Behaviour before failure of any VMs in the region:

simon@MacBook-Pro ~ % curl 51.142.0.197

lab-vm-uksouth-2
simon@MacBook-Pro ~ % curl 51.142.0.197

lab-vm-uksouth-1
simon@MacBook-Pro ~ % curl 51.142.0.197

lab-vm-uksouth-2
simon@MacBook-Pro ~ % curl 51.142.0.197

lab-vm-uksouth-1

Behaviour after failure of a single VM in the region:

simon@MacBook-Pro ~ % curl 51.142.0.197

lab-vm-uksouth-2
simon@MacBook-Pro ~ % curl 51.142.0.197

lab-vm-uksouth-2
simon@MacBook-Pro ~ % curl 51.142.0.197

lab-vm-uksouth-2
simon@MacBook-Pro ~ % curl 51.142.0.197

lab-vm-uksouth-2

Behaviour after failure of all VMs in the UKSouth region:

simon@MacBook-Pro ~ % curl 51.142.0.197

lab-vm-eastasia-1
simon@MacBook-Pro ~ % curl 51.142.0.197

lab-vm-eastasia-2
simon@MacBook-Pro ~ % curl 51.142.0.197

lab-vm-eastasia-1
simon@MacBook-Pro ~ % curl 51.142.0.197

lab-vm-eastasia-2

The bottom line

I think Azure Global Load Balancer deserves way more attention than it gets. Traffic Manager is the popular kid in school, but Global Load Balancer solves some real problems that DNS-based solutions just can't handle. The magic is in the simplicity - one IP address, globally advertised, with automatic failover that doesn't rely on DNS cache expiration times. For latency-sensitive applications, this is a game changer. Your users get routed to the nearest Azure region instantly, then benefit from Microsoft's global backbone to reach your application. No waiting around for DNS to figure itself out.
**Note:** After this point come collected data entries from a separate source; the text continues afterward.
(** * Expense tracker CLI: a shallow embedding of [scripts/expense-tracker.js]

    The program is a Node.js script.  Every invocation loads [expenses.json],
    runs one command handler and, for the commands that change the data,
    rewrites the file.  The embedding follows the script function by
    function, under the names of the script.

    - JavaScript numbers are IEEE 754 binary64 values.  Module [Num] models
      them exactly: a finite value is the integer [k] such that the value is
      [k * 2^-1074] (every finite binary64 value is such a multiple), and the
      arithmetic rounds to nearest, ties to even, as the language does.  The
      two zeros are identified: no operation of the script tells them apart.
    - JavaScript strings are modelled by [string], which holds the UTF-8
      encoding of the text.  White space ([trim], [parseFloat], [parseInt])
      is that of the language, the characters beyond ASCII included.
      [toLowerCase] and [padEnd] are those of the ASCII range; the statements
      that depend on them are about ASCII text ([Str.plain]).
    - The file system and the two output channels are an explicit [World];
      the handlers live in a state-and-exception monad over it.  The two
      JSON files are typed: [expenses.json] holds a list of records whose
      fields have the types the script gives them, [budgets.json] an object
      of numbers.  File writes are taken to succeed, and [JSON.stringify]
      followed by [JSON.parse] to give back the value written, which it does
      for finite numbers (the others are written as [null]); the statements
      that pin a number on file are about finite numbers ([Spec.finite]).
    - An object used as a map is an association list in insertion order;
      the statements about the category totals leave out the categories
      named after a property of [Object.prototype]
      ([Spec.prototypeNames]).
    - The clock is an explicit [Env]: one reading per run. *)

From Stdlib Require Import ZArith List String Ascii Bool Lia.
From Stdlib Require Import Permutation Sorted.
From Stdlib Require Import DecimalString.
From Stdlib Require Floats.
Import ListNotations.

Open Scope Z_scope.

(** ** Numbers *)

Module Num.

Inductive number : Type :=
| NaN
| Inf (negative : bool)
| Fin (k : Z).

(** [Fin one_k] is the number 1. *)
Definition one_k : Z := 2 ^ 1074.

(** Magnitudes from [2^1024] on (here scaled by [2^1074]) are not finite. *)
Definition huge_k : Z := 2 ^ 2098.

(** Round a magnitude to 53 significant bits, to nearest, ties to even.
    [a] is given in units of [2^-(1074+p)], [sticky] says that the exact
    value lies strictly between [a] and [a+1]; the result is in units of
    [2^-1074].  With [p = 0] and no sticky bit this rounds an exact multiple
    of [2^-1074].  The [n] low bits of [a] are dropped: [Z.shiftr a n] is
    the quotient of [a] by [2^n], [Z.land a (Z.ones n)] the remainder. *)
Definition round_mag (p : Z) (a : Z) (sticky : bool) : Z :=
  let n := Z.max p (Z.log2 a - 52) in
  if n =? 0 then a
  else
    let q := Z.shiftr a n in
    let r := Z.land a (Z.ones n) in
    let h := Z.shiftl 1 (n - 1) in
    let up := (h <? r) || ((r =? h) && (sticky || Z.odd q)) in
    Z.shiftl (if up then q + 1 else q) (n - p).

Definition finish (negative : bool) (m : Z) : number :=
  if huge_k <=? m then Inf negative
  else Fin (if negative then - m else m).

(** The number nearest to the integer multiple [k] of [2^-1074]. *)
Definition round_k (k : Z) : number :=
  finish (k <? 0) (round_mag 0 (Z.abs k) false).

(** The number nearest to the integer [z]. *)
Definition of_Z (z : Z) : number := round_k (z * one_k).

(** The number nearest to [m * 10^e] (or its opposite), [0 <= m]. *)
Definition of_decimal (negative : bool) (m e : Z) : number :=
  if 0 <=? e then finish negative (round_mag 0 (m * 10 ^ e * one_k) false)
  else
    let num := m * one_k * 4 in
    let den := 10 ^ (- e) in
    finish negative (round_mag 2 (num / den) (negb (num mod den =? 0))).

Definition zero : number := Fin 0.
Definition one : number := Fin one_k.

(** [x + y] *)
Definition add (x y : number) : number :=
  match x, y with
  | NaN, _ | _, NaN => NaN
  | Inf a, Inf b => if Bool.eqb a b then Inf a else NaN
  | Inf a, Fin _ | Fin _, Inf a => Inf a
  | Fin a, Fin b => round_k (a + b)
  end.

Definition neg (x : number) : number :=
  match x with
  | NaN => NaN
  | Inf a => Inf (negb a)
  | Fin k => Fin (- k)
  end.

(** [x - y] *)
Definition sub (x y : number) : number := add x (neg y).

(** [isNaN(x)] on a number. *)
Definition isNaN (x : number) : bool :=
  match x with NaN => true | _ => false end.

(** [x < y]: false as soon as one side is [NaN]. *)
Definition ltb (x y : number) : bool :=
  match x, y with
  | NaN, _ | _, NaN => false
  | Inf a, Inf b => a && negb b
  | Inf a, Fin _ => a
  | Fin _, Inf b => negb b
  | Fin a, Fin b => a <? b
  end.

(** [x === y] on numbers: [NaN] differs from itself. *)
Definition eqb (x y : number) : bool :=
  match x, y with
  | NaN, _ | _, NaN => false
  | Inf a, Inf b => Bool.eqb a b
  | Fin a, Fin b => a =? b
  | _, _ => false
  end.

(** [x <= y] *)
Definition leb (x y : number) : bool := ltb x y || eqb x y.

(** [x > y] *)
Definition gtb (x y : number) : bool := ltb y x.
(** C9: when the id of the inserted post is already in the store, the
    post is put in front of the collection and [getPostById] still
    returns the post it returned before, which is a post of the old
    collection and so not the inserted object. *)
Theorem addPost_duplicate_id_keeps_old s post t1 t2 :
  indexed s →
  (∃ p0, p0 ∈ posts s ∧ id (heap s p0) = id (heap s post)) →
  let i := id (heap s post) in
  let s' := addPost post t1 t2 s in
  posts s' = post :: posts s ∧
  getPostById i s' = getPostById i s ∧
  ∃ old, getPostById i s' = Some old ∧ old ∈ posts s ∧
         id (heap s' old) = i ∧
         last (filter (λ p, id (heap s' p) = i) (posts s')) = Some old ∧
         (post ∉ posts s → old ≠ post).
Proof.
  intros Hs (p0 & Hp0 & Ep0) i s'.
  assert (Hs' : indexed s') by apply indexed_updatePostsById.
  assert (Eold : getPostById i s = last (filter (λ p, id (heap s p) = i) (posts s)))
    by (by apply indexed_lookup).
  assert (Enew : getPostById i s' = last (filter (λ p, id (heap s' p) = i) (posts s')))
    by (by apply indexed_lookup).
  assert (Efil : filter (λ p, id (heap s' p) = i) (posts s')
                 = post :: filter (λ p, id (heap s p) = i) (posts s)).
  { change (posts s') with (post :: posts s).
    rewrite filter_cons_True by apply id_addPost. f_equal.
    apply list_filter_iff. intros p. unfold s'. by rewrite id_addPost. }
  assert (Hin : p0 ∈ filter (λ p, id (heap s p) = i) (posts s))
    by (by apply list_elem_of_filter).
  destruct (last (filter (λ p, id (heap s p) = i) (posts s))) as [old|] eqn:El.
  2:{ apply last_None in El. rewrite El in Hin. by apply elem_of_nil in Hin. }
  assert (Enew' : getPostById i s' = Some old).
  { rewrite Enew, Efil, last_cons, El. done. }
  apply last_Some_elem_of, list_elem_of_filter in El as [Ei Hold].
  split; [done|]. split; [congruence|]. exists old.
  split; [done|]. split; [done|]. split; [unfold s'; by rewrite id_addPost|].
  split; [congruence|]. intros Hn ->. done.
Qed.
(** [CompareLeafNodes::operator()(leaf, index)] for a tree without point
    attributes.  [firstLeafNode] and [secondLeafNode] are what
    [probeConstLeaf(origin)] finds in the two trees, [leafValueMask] is the
    value mask of the leaf of the mask tree, and [slot] is
    [mDiagnosticData[index]], returned as it is after the call. *)
Definition compareLeafNodes (firstLeafNode secondLeafNode : option LeafNode)
    (leafValueMask : list bool) (mTolerance : ValueType)
    (mSettings : ComparisonSettings) (mUseVoxelMask : bool)
    (slot : option DiagnosticData) : Outcome (option DiagnosticData) :=
  match firstLeafNode, secondLeafNode with
  | None, None => Ok slot
  | Some firstLeaf, Some secondLeaf =>
      let data := newDiagnosticData in
      let mask :=
        if mUseVoxelMask then leafValueMask
        else replicate (length leafValueMask) true in
      match compareLeafBuffers firstLeaf secondLeaf mask data mSettings
              mTolerance with
      | Ok (true, data) =>
          if compareAttributes firstLeaf secondLeaf data mSettings
          then Ok None else Ok (Some data)
      | Ok (false, data) => Ok (Some data)
      | Throw e => Throw e
      | AssertFail => AssertFail
      end
  | _, _ =>
      Ok (Some (mkDiagnosticData false true None None true None))
  end.

(** Where the two leaves differ at a voxel, as the settings ask. *)
Definition topologyDiffers (firstLeaf secondLeaf : LeafNode)
    (settings : ComparisonSettings) (n : nat) : bool :=
  mCheckActiveStates settings
  && xorb (isOn (getValueMask firstLeaf) n) (isOn (getValueMask secondLeaf) n).

Definition valueDiffers (firstLeaf secondLeaf : LeafNode)
    (settings : ComparisonSettings) (tolerance : ValueType) (n : nat) : bool :=
  mCheckBufferValues settings
  && match buffer firstLeaf !! n, buffer secondLeaf !! n with
     | Some value1, Some value2 => negb (isApproxEqual value1 value2 tolerance)
     | _, _ => false
     end.

End Leaves.

End CompareGrids.
Export CompareGrids.

(** * Properties *)

(** Case analysis on membership in a list given by its elements. *)
Ltac list_cases H :=
  repeat (apply elem_of_cons in H as [H | H]; [subst |]);
  try (apply elem_of_nil in H; destruct H).

Ltac in_list := repeat (first [ apply list_elem_of_here | apply list_elem_of_further ]).

(** ** Type precedence *)

Section Precedence.

Lemma precedenceRank_inj (a b : llvmType) :
  a ∈ axScalarTypes -> b ∈ axScalarTypes ->
  precedenceRank a = precedenceRank b -> a = b.
Proof.
  intros Ha Hb. unfold axScalarTypes in *.
  list_cases Ha; list_cases Hb; simpl; intros E; try reflexivity; discriminate E.
Qed.

Lemma axScalar_isScalarType (t : llvmType) :
  t ∈ axScalarTypes -> isScalarType t = true.
Proof. intros H. unfold axScalarTypes in H. list_cases H; reflexivity. Qed.

(** Without any restriction on the two types the outcome does not depend on
    the order of the arguments. *)
Lemma typePrecedence_comm (a b : llvmType) :
  typePrecedence a b = typePrecedence b a.
Proof.
  unfold typePrecedence.
  destruct (isScalarType a) eqn:Sa, (isScalarType b) eqn:Sb; simpl; try reflexivity.
  destruct a, b; simpl in *; try discriminate; try reflexivity;
    repeat (case N.eqb_spec; intros; subst; try reflexivity).
Qed.

(** C1: on the scalar types bool, i8, i16, i32, i64, f32, f64,
    [typePrecedence a b] returns the greater of [a] and [b] in the order
    bool < i8 < i16 < i32 < i64 < f32 < f64: it returns one of the two, and
    the rank of what it returns is the maximum of the two ranks.  In
    particular f32 with i64 gives f32. *)
Theorem typePrecedence_is_max (a b : llvmType) :
  a ∈ axScalarTypes -> b ∈ axScalarTypes ->
  (exists r, typePrecedence a b = Ok r /\ (r = a \/ r = b) /\
             precedenceRank r = Nat.max (precedenceRank a) (precedenceRank b))
  /\ typePrecedence FloatTy (IntegerTy 64) = Ok FloatTy.
Proof.
  intros Ha Hb. split; [| reflexivity].
  unfold axScalarTypes in *.
  list_cases Ha; list_cases Hb;
    (eexists; split; [reflexivity | split; [auto | reflexivity]]).
Qed.

Lemma typePrecedence_is_max_witness :
  (exists r, typePrecedence (IntegerTy 16) FloatTy = Ok r /\
             (r = IntegerTy 16 \/ r = FloatTy) /\
             precedenceRank r = Nat.max (precedenceRank (IntegerTy 16))
                                        (precedenceRank FloatTy))
  /\ typePrecedence FloatTy (IntegerTy 64) = Ok FloatTy.
Proof.
  apply (typePrecedence_is_max (IntegerTy 16) FloatTy);
    unfold axScalarTypes; in_list.
Defined.

(** C5: on scalar types [typePrecedence] is symmetric, and it returns one of
    its two arguments. *)
Theorem typePrecedence_symmetric_choice (a b : llvmType) :
  a ∈ axScalarTypes -> b ∈ axScalarTypes ->
  typePrecedence a b = typePrecedence b a /\
  (typePrecedence a b = Ok a \/ typePrecedence a b = Ok b).
Proof.
  intros Ha Hb. split; [apply typePrecedence_comm |].
  unfold axScalarTypes in *.
  list_cases Ha; list_cases Hb; simpl; auto.
Qed.

Lemma typePrecedence_symmetric_choice_witness :
  typePrecedence (IntegerTy 32) DoubleTy = typePrecedence DoubleTy (IntegerTy 32) /\
  (typePrecedence (IntegerTy 32) DoubleTy = Ok (IntegerTy 32) \/
   typePrecedence (IntegerTy 32) DoubleTy = Ok DoubleTy).
Proof.
  apply (typePrecedence_symmetric_choice (IntegerTy 32) DoubleTy);
    unfold axScalarTypes; in_list.
Defined.

End Precedence.

(** ** Selection of binary instructions *)

Section BinarySelection.

Lemma SFcompare_nan_l (f : spec_float) : SFcompare S754_nan f = None.
Proof. reflexivity. Qed.

Lemma SFcompare_nan_r (f : spec_float) : SFcompare f S754_nan = None.
Proof. destruct f; reflexivity. Qed.

Lemma evalFCmp_unordered (p : FCmpPred) : evalFCmp p None = false.
Proof. destruct p; reflexivity. Qed.

Lemma bool_decide_refl {A} `{EqDecision A} (x : A) : bool_decide (x = x) = true.
Proof. apply bool_decide_eq_true. reflexivity. Qed.

(** C3: for a floating point type, [llvmBinaryConversion] throws
    [LLVMBinaryOperationError] on every logical and every bitwise token; it
    returns no binary function. *)
Theorem llvmBinaryConversion_fp_rejects (type : llvmType) (token : OperatorToken) :
  isFloatingPointTy type = true ->
  operatorType token = LOGICAL \/ operatorType token = BITWISE ->
  llvmBinaryConversion type token = Throw LLVMBinaryOperationError.
Proof.
  intros Hfp Hop. unfold llvmBinaryConversion. rewrite Hfp.
  destruct Hop as [-> | ->]; reflexivity.
Qed.

Lemma llvmBinaryConversion_fp_rejects_witness :
  llvmBinaryConversion DoubleTy BITAND = Throw LLVMBinaryOperationError /\
  llvmBinaryConversion FloatTy OR = Throw LLVMBinaryOperationError.
Proof.
  split.
  - apply (llvmBinaryConversion_fp_rejects DoubleTy BITAND);
      [reflexivity | right; reflexivity].
  - apply (llvmBinaryConversion_fp_rejects FloatTy OR);
      [reflexivity | left; reflexivity].
Defined.

(** C4: for a floating point type the comparisons ==, !=, <, >, <=, >= are
    lowered to the ordered predicates OEQ, ONE, OLT, OGT, OLE, OGE, and an
    ordered comparison with a NaN operand is false, != included. *)
Theorem fp_comparison_ordered (type : llvmType) (token : OperatorToken)
    (p : FCmpPred) :
  isFloatingPointTy type = true ->
  orderedPredicate token = Some p ->
  llvmBinaryConversion type token = Ok (FCmp p) /\
  forall prec emax x y,
    fpFormat type = Some (prec, emax) ->
    decodeFP prec emax x = S754_nan \/ decodeFP prec emax y = S754_nan ->
    evalBinOp (FCmp p) (VBits type x) (VBits type y) = Some (boolBits false).
Proof.
  intros Hfp Hp. split.
  - unfold llvmBinaryConversion. rewrite Hfp.
    destruct token; try discriminate Hp; simpl in Hp;
      injection Hp as <-; reflexivity.
  - intros prec emax x y Hfmt Hnan. unfold evalBinOp.
    rewrite bool_decide_refl. simpl negb. cbv iota. rewrite Hfmt.
    destruct Hnan as [-> | ->];
      rewrite ?SFcompare_nan_l, ?SFcompare_nan_r, evalFCmp_unordered;
      reflexivity.
Qed.

Lemma fp_comparison_ordered_witness :
  llvmBinaryConversion DoubleTy NOTEQUALS = Ok (FCmp FCMP_ONE) /\
  evalBinOp (FCmp FCMP_ONE) (VBits DoubleTy 0x7FF8000000000000)
            (VBits DoubleTy 0x3FF0000000000000) = Some (boolBits false).
Proof.
  destruct (fp_comparison_ordered DoubleTy NOTEQUALS FCMP_ONE eq_refl eq_refl)
    as [Hsel Hnan].
  split; [exact Hsel |].
  apply (Hnan 53 1024); [reflexivity | left; vm_compute; reflexivity].
Defined.

End BinarySelection.

(** ** [binaryOperator] *)

Section BinaryOperator.

(** C10: when the two operands differ in type, [binaryOperator] throws
    [LLVMTypeError] for every token and leaves the builder as it was: no
    instruction is inserted. *)
Theorem binaryOperator_mismatch (b : IRBuilder) (lhs rhs : Value)
    (token : OperatorToken) (warnings : option string) :
  getType lhs <> getType rhs ->
  binaryOperator lhs rhs token warnings b = (Throw LLVMTypeError, b).
Proof.
  intros Hne. unfold binaryOperator.
  rewrite (bool_decide_eq_false_2 _ Hne). reflexivity.
Qed.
Don't get me wrong - it's not going to replace Traffic Manager everywhere. If you need fancy routing policies or complex geographic restrictions, DNS-based load balancing still has its place. The participating regions thing means you're trusting Microsoft's network choices. Given their investment in global infrastructure, that's probably a safe bet. Plus you can still deploy your backend load balancers anywhere you want.